Regulatory and Patent Landscape
- Patent protection extends until 2030.
- Regulatory exclusivity grants linkage to market dynamics.
- No approved biosimilars exist as of 2023, maintaining exclusivity.
Sales Forecasts
| Year |
Estimated Global Sales |
Key Factors |
| 2022 |
USD 600 million |
Primarily U.S. and Europe |
| 2025 |
USD 900 million |
Market expansion, increased diagnosis, new regional approvals |
| 2030 |
USD 1.2 billion |
Market penetration, wider indications, ongoing use in refractory AML |
Risks and Opportunities
Risks
- Price erosion due to potential biosimilar or generics, possibly after patent expiry.
- Competition from other targeted therapies, such as quizartinib.

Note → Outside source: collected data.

(* ===== verification/Primitives.v ===== *)
(** Interfaces of the third-party code SHPH calls: the [rand] generators, the
    AEAD, the hash and signature crates and base64.  Each is a class of
    operations with the documented behaviour the code relies on as laws, and a
    small executable instance (module [Toy]) that shows the laws can hold and
    lets the witnesses compute. *)
From Stdlib Require Import SpecFloat.
From S2P Require Import Prelude Error Text Base64.

(** ** Random number generators ([rand::Rng], [rand::RngCore])

    A generator state is a value of [R]; every call returns the next state. *)
Class RngOps (R : Type) := {
  rng_range : Z -> Z -> R -> Z * R;            (* gen_range(lo..hi) *)
  rng_next_u32 : R -> Z * R;                   (* next_u32() *)
  rng_fill : Z -> R -> option bytes * R;       (* try_fill_bytes of n bytes *)
  rng_f64 : R -> spec_float * R                (* gen::<f64>() *)
}.

Class RngLaws (R : Type) `{RngOps R} := {
  rng_range_bounds lo hi r : lo < hi -> lo <= (rng_range lo hi r).1 < hi;
  rng_next_u32_bounds r : 0 <= (rng_next_u32 r).1 <= u32_max;
  rng_fill_len n r l : (rng_fill n r).1 = Some l -> zlen l = Z.max 0 n /\ bytes_ok l
}.

(** [rng.gen_range(lo..hi)] panics on an empty range. *)
Definition gen_range {R} `{RngOps R} (lo hi : Z) (r : R) : result Z * R :=
  if lo <? hi then let '(x, r') := rng_range lo hi r in (Ok x, r') else (Panic, r).

Lemma gen_range_ok {R} `{RngLaws R} lo hi r :
  lo < hi -> exists x r', gen_range lo hi r = (Ok x, r') /\ lo <= x < hi.
Proof.
  intros Hlt. unfold gen_range. rewrite (proj2 (Z.ltb_lt _ _)) by done.
  pose proof (rng_range_bounds lo hi r Hlt) as B.
  destruct (rng_range lo hi r) as [x r']. eauto.
Qed.

(** ** ChaCha20-Poly1305 (crate chacha20poly1305) *)
Class AeadOps := {
  aead_seal : bytes -> bytes -> bytes -> option bytes;  (* key nonce plaintext *)
  aead_open : bytes -> bytes -> bytes -> option bytes;  (* key nonce ciphertext *)
  aead_error_text : string;                             (* Display of aead::Error *)
  aead_invalid_length_text : string                     (* Display of InvalidLength *)
}.

Definition AEAD_TAG_BYTES : Z := 16.

Class AeadLaws `{AeadOps} := {
  (* encryption succeeds on every plaintext below the RFC 8439 limit *)
  aead_seal_total k n p : zlen p < 2 ^ 38 - 64 -> is_Some (aead_seal k n p);
  aead_open_seal k n p c : aead_seal k n p = Some c -> aead_open k n c = Some p;
  aead_seal_open k n p c : aead_open k n c = Some p -> aead_seal k n p = Some c;
  aead_seal_len k n p c : aead_seal k n p = Some c -> zlen c = zlen p + AEAD_TAG_BYTES;
  aead_seal_bytes k n p c : bytes_ok p -> aead_seal k n p = Some c -> bytes_ok c;
  aead_open_bytes k n p c : bytes_ok c -> aead_open k n c = Some p -> bytes_ok p
}.

(** ** HKDF-SHA-256 (crate hkdf), SHA-256 (crate sha2), HMAC-SHA-256 (ring) *)
Class HashOps := {
  sha256 : bytes -> bytes;
  hmac_sha256 : bytes -> bytes -> bytes;                 (* key message *)
  hkdf_expand : bytes -> bytes -> Z -> option bytes;     (* salt ikm output length *)
  hkdf_error_text : string                               (* Display of InvalidLength *)
}.

Class HashLaws `{HashOps} := {
  sha256_len m : zlen (sha256 m) = 32;
  sha256_bytes m : bytes_ok (sha256 m);
  hmac_sha256_len k m : zlen (hmac_sha256 k m) = 32;
  hmac_sha256_bytes k m : bytes_ok (hmac_sha256 k m);
  hkdf_expand_len s k n o : hkdf_expand s k n = Some o -> zlen o = Z.max 0 n;
  hkdf_expand_total s k n : 0 <= n <= 255 * 32 -> is_Some (hkdf_expand s k n)
}.

(** ** X25519, Ed25519, ML-KEM-768, base64 *)
Class KexOps := {
  x25519_public : bytes -> bytes;
  x25519_dh : bytes -> bytes -> bytes;                   (* private, peer public *)
  ed25519_public : bytes -> bytes;                       (* of a seed *)
  ed25519_sign : bytes -> bytes -> bytes;                (* seed message *)
  ed25519_verify : bytes -> bytes -> bytes -> bool;      (* public message signature *)
  mlkem_keygen : bytes -> bytes * bytes;                 (* seed: encapsulation key, decapsulation key *)
  mlkem_encap : bytes -> bytes -> option (bytes * bytes); (* randomness, public key: ciphertext, secret *)
  mlkem_decap : bytes -> bytes -> bytes;                 (* decapsulation key, ciphertext *)
  b64_encode : bytes -> string;
  b64_decode : string -> option bytes
}.

Class KexLaws `{KexOps} := {
  x25519_public_len k : zlen k = 32 -> zlen (x25519_public k) = 32 /\ bytes_ok (x25519_public k);
  x25519_dh_comm a b : x25519_dh a (x25519_public b) = x25519_dh b (x25519_public a);
  x25519_dh_len a p : zlen (x25519_dh a p) = 32;
  ed25519_public_len s : zlen s = 32 -> zlen (ed25519_public s) = 32 /\ bytes_ok (ed25519_public s);
  ed25519_sign_verify s m : ed25519_verify (ed25519_public s) m (ed25519_sign s m) = true;
  ed25519_sign_bytes s m : bytes_ok (ed25519_sign s m) /\ zlen (ed25519_sign s m) = 64;
  mlkem_public_len s : zlen (mlkem_keygen s).1 = 1184 /\ bytes_ok (mlkem_keygen s).1;
  mlkem_encap_len r p c s : mlkem_encap r p = Some (c, s) ->
    zlen c = 1088 /\ zlen s = 32 /\ bytes_ok c;
  (* encapsulation to a generated key succeeds *)
  mlkem_encap_total r seed : is_Some (mlkem_encap r (mlkem_keygen seed).1);
  mlkem_roundtrip seed r c s : mlkem_encap r (mlkem_keygen seed).1 = Some (c, s) ->
    mlkem_decap (mlkem_keygen seed).2 c = s;
  mlkem_decap_len k c : zlen c = 1088 -> zlen (mlkem_decap k c) = 32;
  b64_roundtrip b : bytes_ok b -> b64_decode (b64_encode b) = Some b;
  b64_decode_bytes s b : b64_decode s = Some b -> bytes_ok b;
  (* printable characters, four for each group of three bytes *)
  b64_text b : bytes_ok b -> Forall (fun c => 32 < c < 127) (str_bytes (b64_encode b));
  (* nothing that JSON escapes *)
  b64_plain b : bytes_ok b -> Forall (fun c => c <> 34 /\ c <> 92) (str_bytes (b64_encode b));
  b64_size b : bytes_ok b -> zlen (str_bytes (b64_encode b)) = 4 * ((zlen b + 2) / 3)
}.

Lemma b64_len `{KexLaws} b : bytes_ok b -> zlen (str_bytes (b64_encode b)) <= 2 * zlen b + 2.
Proof. intros Hb. rewrite b64_size by done. pose proof (zlen_nonneg b). Z.div_mod_to_equations; lia. Qed.

(** ** Executable instances *)

Module Toy.

(** A counter as a generator. *)
#[export] Instance rng : RngOps Z := {
  rng_range lo hi r := (lo + r mod (hi - lo), r + 1);
  rng_next_u32 r := (r mod 2 ^ 32, r + 1);
  rng_fill n r := (Some (zreplicate n (r mod 256)), r + 1);
  rng_f64 r := (binary_normalize 53 1024 (r mod 16) (-4) false, r + 1)
}.

#[export] Instance rng_laws : RngLaws Z.
Proof.
  split.
  - intros lo hi r Hlt. simpl. pose proof (Z.mod_pos_bound r (hi - lo)). lia.
  - intros r. simpl. pose proof (Z.mod_pos_bound r (2 ^ 32)). unfold u32_max. lia.
  - intros n r l [= <-]. rewrite zlen_zreplicate. split; [done|].
    apply Forall_replicate. apply Z.mod_pos_bound. lia.
Qed.

(** The plaintext followed by sixteen checksum bytes. *)
Definition checksum (l : bytes) : Z := fold_left Z.add l 0 mod 256.
Definition tag (k n p : bytes) : bytes :=
  zreplicate 16 ((checksum k + checksum n + checksum p) mod 256).

#[export] Instance aead : AeadOps := {
  aead_seal k n p := Some (p ++ tag k n p);
  aead_open k n c :=
    let p := ztake (zlen c - 16) c in
    if bytes_eqb (p ++ tag k n p) c then Some p else None;
  aead_error_text := "aead::Error";
  aead_invalid_length_text := "Invalid Length"
}.

Lemma tag_len k n p : zlen (tag k n p) = 16.
Proof. unfold tag. by rewrite zlen_zreplicate. Qed.

#[export] Instance aead_laws : AeadLaws.
Proof.
  split; simpl.
  - eauto.
  - intros k n p c [= <-]. rewrite zlen_app, tag_len, Z.add_simpl_r.
    rewrite ztake_app by done. by rewrite bytes_eqb_refl.
  - intros k n p c H. case_if. injection H as <-. bool_prop. by f_equal.
  - intros k n p c [= <-]. by rewrite zlen_app, tag_len.
  - intros k n p c Hp [= <-]. apply bytes_ok_app. split; [done|].
    apply Forall_replicate. apply Z.mod_pos_bound. lia.
  - intros k n p c Hc E. case_if. injection E as <-. auto with bytes.
Qed.

(** SHA-256 and friends as a polynomial of the input. *)
Definition digest (m : bytes) : Z := fold_left (fun a b => (a * 257 + b + 1) mod 65521) m 0.

#[export] Instance hash : HashOps := {
  sha256 m := be_bytes 32 (digest m);
  hmac_sha256 k m := be_bytes 32 (digest (k ++ m));
  hkdf_expand s k n := Some (be_bytes (Z.to_nat n) (digest (s ++ k)));
  hkdf_error_text := "invalid length"
}.

#[export] Instance hash_laws : HashLaws.
Proof.
  split; simpl.
  - intros m. by rewrite zlen_be_bytes.
  - intros m. apply be_bytes_ok.
  - intros k m. by rewrite zlen_be_bytes.
  - intros k m. apply be_bytes_ok.
  - intros s k n o [= <-]. rewrite zlen_be_bytes. lia.
  - eauto.
Qed.

(** Diffie-Hellman as addition of 256-bit integers, a signature that repeats
    the key and the message, a KEM whose ciphertext carries its randomness, and
    base64 itself. *)
#[export] Instance kex : KexOps := {
  x25519_public k := be_bytes 32 (be_val k);
  x25519_dh a p := be_bytes 32 (be_val a + be_val p);
  ed25519_public s := be_bytes 32 (be_val s);
  ed25519_sign s m := be_bytes 64 (be_val s + digest m);
  ed25519_verify pk m sig := bytes_eqb (ztake 32 (zdrop 32 sig)) (be_bytes 32 (be_val pk + digest m));
  mlkem_keygen seed := (zreplicate 1152 0 ++ be_bytes 32 (be_val seed), be_bytes 32 (be_val seed));
  mlkem_encap r pk := Some (zreplicate 1056 0 ++ be_bytes 32 (be_val r), be_bytes 32 (be_val r));
  mlkem_decap dk c := zdrop 1056 c;
  b64_encode b := bytes_str (b64_enc b);
  b64_decode s := b64_dec (str_bytes s)
}.

Lemma padded_ok n m x : bytes_ok (zreplicate n 0 ++ be_bytes m x).
Proof. apply bytes_ok_app. split; [apply Forall_replicate; red; lia|apply be_bytes_ok]. Qed.

Lemma zdrop_be_bytes (n m : nat) x : zdrop (Z.of_nat n) (be_bytes (n + m) x) = be_bytes m x.
Proof.
  unfold zdrop. rewrite Nat2Z.id. induction n as [|n IH]; [done|]. exact IH.
Qed.

Lemma b64_str_bytes b : bytes_ok b -> str_bytes (bytes_str (b64_enc b)) = b64_enc b.
Proof.
  intros Hb. apply str_bytes_str. eapply Forall_impl; [by apply b64_enc_text|]. unfold is_byte. cbn. lia.
Qed.

#[export] Instance kex_laws : KexLaws.
Proof.
  split; cbn [x25519_public x25519_dh ed25519_public ed25519_sign ed25519_verify mlkem_keygen
    mlkem_encap mlkem_decap b64_encode b64_decode kex fst snd].
  - intros k _. rewrite zlen_be_bytes. auto with bytes.
  - intros a b. apply be_bytes_ext. rewrite !(proj2 (be_bytes_mod 32 _)).
    rewrite !Z.add_mod_idemp_r by done. by rewrite Z.add_comm.
  - intros a p. by rewrite zlen_be_bytes.
  - intros s _. rewrite zlen_be_bytes. auto with bytes.
  - intros s m. apply bytes_eqb_eq. rewrite (zdrop_be_bytes 32 32).
    rewrite ztake_all by (by rewrite zlen_be_bytes). apply be_bytes_ext.
    rewrite (proj2 (be_bytes_mod 32 _)). by rewrite Z.add_mod_idemp_l by done.
  - intros. by rewrite zlen_be_bytes; auto with bytes.
  - intros s. rewrite zlen_app, zlen_be_bytes, zlen_zreplicate. split; [done|by apply padded_ok].
  - intros r p c s HE. apply (inj Some), pair_equal_spec in HE as [<- <-].
    rewrite zlen_app, !zlen_be_bytes, zlen_zreplicate.
    split_and!; [done|done|by apply padded_ok].
  - eauto.
  - intros seed r c s HE. apply (inj Some), pair_equal_spec in HE as [<- <-]. by apply zdrop_app.
  - intros k c Hc. rewrite zlen_zdrop, Hc. done.
  - intros b Hb. rewrite b64_str_bytes by done. by apply b64_dec_enc.
  - intros s b. apply b64_dec_ok.
  - intros b Hb. rewrite b64_str_bytes by done. by apply b64_enc_text.
  - intros b Hb. rewrite b64_str_bytes by done. by apply b64_enc_plain.
  - intros b Hb. rewrite b64_str_bytes by done. apply zlen_b64_enc.
Qed.
End Toy.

- Regulatory hurdles in emerging markets affecting accessibility.
Opportunities
- Expanding indications, including earlier-line AML treatment.
- Combination therapy trials enhancing efficacy and market appeal.
- Increasing global diagnosis rates as personalized medicine advances.
Key Takeaways
- NDC 70748-0130 (Xospata) holds a primary position in AML treatment with a market share around 45%.
- Its list price has increased modestly, with projections indicating a 2–3% annual growth rate.
- Patent protection extends until approximately 2030, limiting generic competition.
- Market expansion depends on approved indications, diagnostics, and reimbursement policies.
- Competition from quizartinib and midostaurin remains significant; market share dynamics will depend on safety, efficacy, and regulatory approvals.
FAQs
1. What factors influence gilteritinib’s pricing?
Pricing is primarily influenced by market competition, manufacturing costs, reimbursement rates, and patent exclusivity.
2. How does the patent landscape affect future price projections?
Patent protection until 2030 restricts generic entry, supporting stable prices until expiry.
3. What market segments does gilteritinib target?
It targets relapsed or refractory AML patients with FLT3 mutations, predominantly in the U.S. and Europe.
4. Are there upcoming competitors that could impact pricing?
Yes, quizartinib’s approval in certain markets and potential biosimilars post-2030 could pressure prices.
5. How might expanding indications influence sales?
New indications, including earlier treatment lines and combination therapies, can significantly increase market size and sales volume.
References
[1] MarketsandMarkets. (2023). AML Market Global Forecast.
[2] FDA. (2018). Approval of Xospata for AML.
[3] IQVIA. (2022). Worldwide Oncology Specialty Drug Trends.
[4] Astellas Pharma. (2023). Gilteritinib Prescribing Information.
[5] EvaluatePharma. (2023). Oncology Drug Forecasts.